Give again, word for word, every line below from the one that has "Conventions of the embedding." through the one that has "(** ** Bytes and machine integers *)", both included, and no others.

Information provided Block Start

(** * supernote-converter: the RATTA_RLE codec, the layer loader, the
    compositor and the notebook parser of [internal/note/parse.go], with the
    page functions of the converter package, of the command-line program and
    of the logger, embedded in Rocq.

    Conventions of the embedding.
    - A Go [byte] is a [Byte.byte]; [int(b)] is [byteZ b].
    - A Go [int] is a [Z].  The only product that could leave the 64-bit range
      is [w * h] of the notebook's dimensions; it is wrapped explicitly
      ([int_wrap]) in the decoder and in the size checks of its callers.
    - A [[]byte] that is appended to or updated by index is a [list byte];
      the index update [s[i] = v] is stdpp's [<[i:=v]> s].
    - A function that can hit a Go run-time panic (division by zero, [make]
      with a negative size) returns [option]: [None] is the panic.
    - [os.Getenv] is a function [getenv : string -> string] (the empty string
      for an unset variable); file reads and [png.Decode] are inputs.  The
      parser reads a file given by its bytes ([fileSource] turns such a file
      into the reads of the loader).
    - A Go [string] is a [string] of bytes; a [map[string]string] is a
      [gmap string string], and the order of a [range] over it is a
      parameter.
    - Library functions whose code is not part of the repository
      ([strconv.ParseInt], [strconv.Atoi], [strings.TrimSpace]) are
      parameters of the functions that call them. *)

From Stdlib Require Import ZArith Lia Bool.
From Stdlib.Strings Require Import Byte Ascii String.
From stdpp Require Import base option list gmap strings sorting.

Open Scope Z_scope.

(** ** Bytes and machine integers *)

#[global] Instance byte_eq_dec : EqDecision byte := Byte.byte_eq_dec.

(** [int(b)] for a byte [b]. *)
Definition byteZ (b : byte) : Z := Z.of_N (Byte.to_N b).

(** [byte(z)]: conversion of an integer to a byte keeps the low 8 bits. *)
Definition byte_of_Z (z : Z) : byte :=
  match Byte.of_N (Z.to_N (z mod 256)) with
  | Some b => b
  | None => x00
  end.

(** Two's complement wrap-around of Go's 64-bit [int]. *)
Definition int_wrap (z : Z) : Z := (z + 2 ^ 63) mod 2 ^ 64 - 2 ^ 63.

Definition max_int : Z := 2 ^ 63 - 1.

(** [len(s)] as an [int]. *)
Definition lenZ (s : list byte) : Z := Z.of_nat (length s).

(** ** Constants of parse.go *)

Definition pageWidth : Z := 1404.
Definition pageHeight : Z := 1872.

Definition colBlack : byte := x61.
Definition colBG : byte := x62.
Definition colDark : byte := x63.
Definition colGray : byte := x64.
Definition colWhite : byte := x65.
Definition colMBlack : byte := x66.
Definition colMDark : byte := x67.
Definition colMGray : byte := x68.
Definition lenMark : byte := xff.
Definition longLen : Z := 0x4000.
Definition specialWhiteStyleBlockSize : Z := 0x140e.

Information provided Block End

*Answer space*:
    Conventions of the embedding.
    - A Go [byte] is a [Byte.byte]; [int(b)] is [byteZ b].
    - A Go [int] is a [Z].  The only product that could leave the 64-bit range
      is [w * h] of the notebook's dimensions; it is wrapped explicitly
      ([int_wrap]) in the decoder and in the size checks of its callers.
    - A [[]byte] that is appended to or updated by index is a [list byte];
      the index update [s[i] = v] is stdpp's [<[i:=v]> s].
    - A function that can hit a Go run-time panic (division by zero, [make]
      with a negative size) returns [option]: [None] is the panic.
    - [os.Getenv] is a function [getenv : string -> string] (the empty string
      for an unset variable); file reads and [png.Decode] are inputs.  The
      parser reads a file given by its bytes ([fileSource] turns such a file
      into the reads of the loader).
    - A Go [string] is a [string] of bytes; a [map[string]string] is a
      [gmap string string], and the order of a [range] over it is a
      parameter.
    - Library functions whose code is not part of the repository
      ([strconv.ParseInt], [strconv.Atoi], [strings.TrimSpace]) are
      parameters of the functions that call them. *)

From Stdlib Require Import ZArith Lia Bool.
From Stdlib.Strings Require Import Byte Ascii String.
From stdpp Require Import base option list gmap strings sorting.

Open Scope Z_scope.

(** ** Bytes and machine integers *)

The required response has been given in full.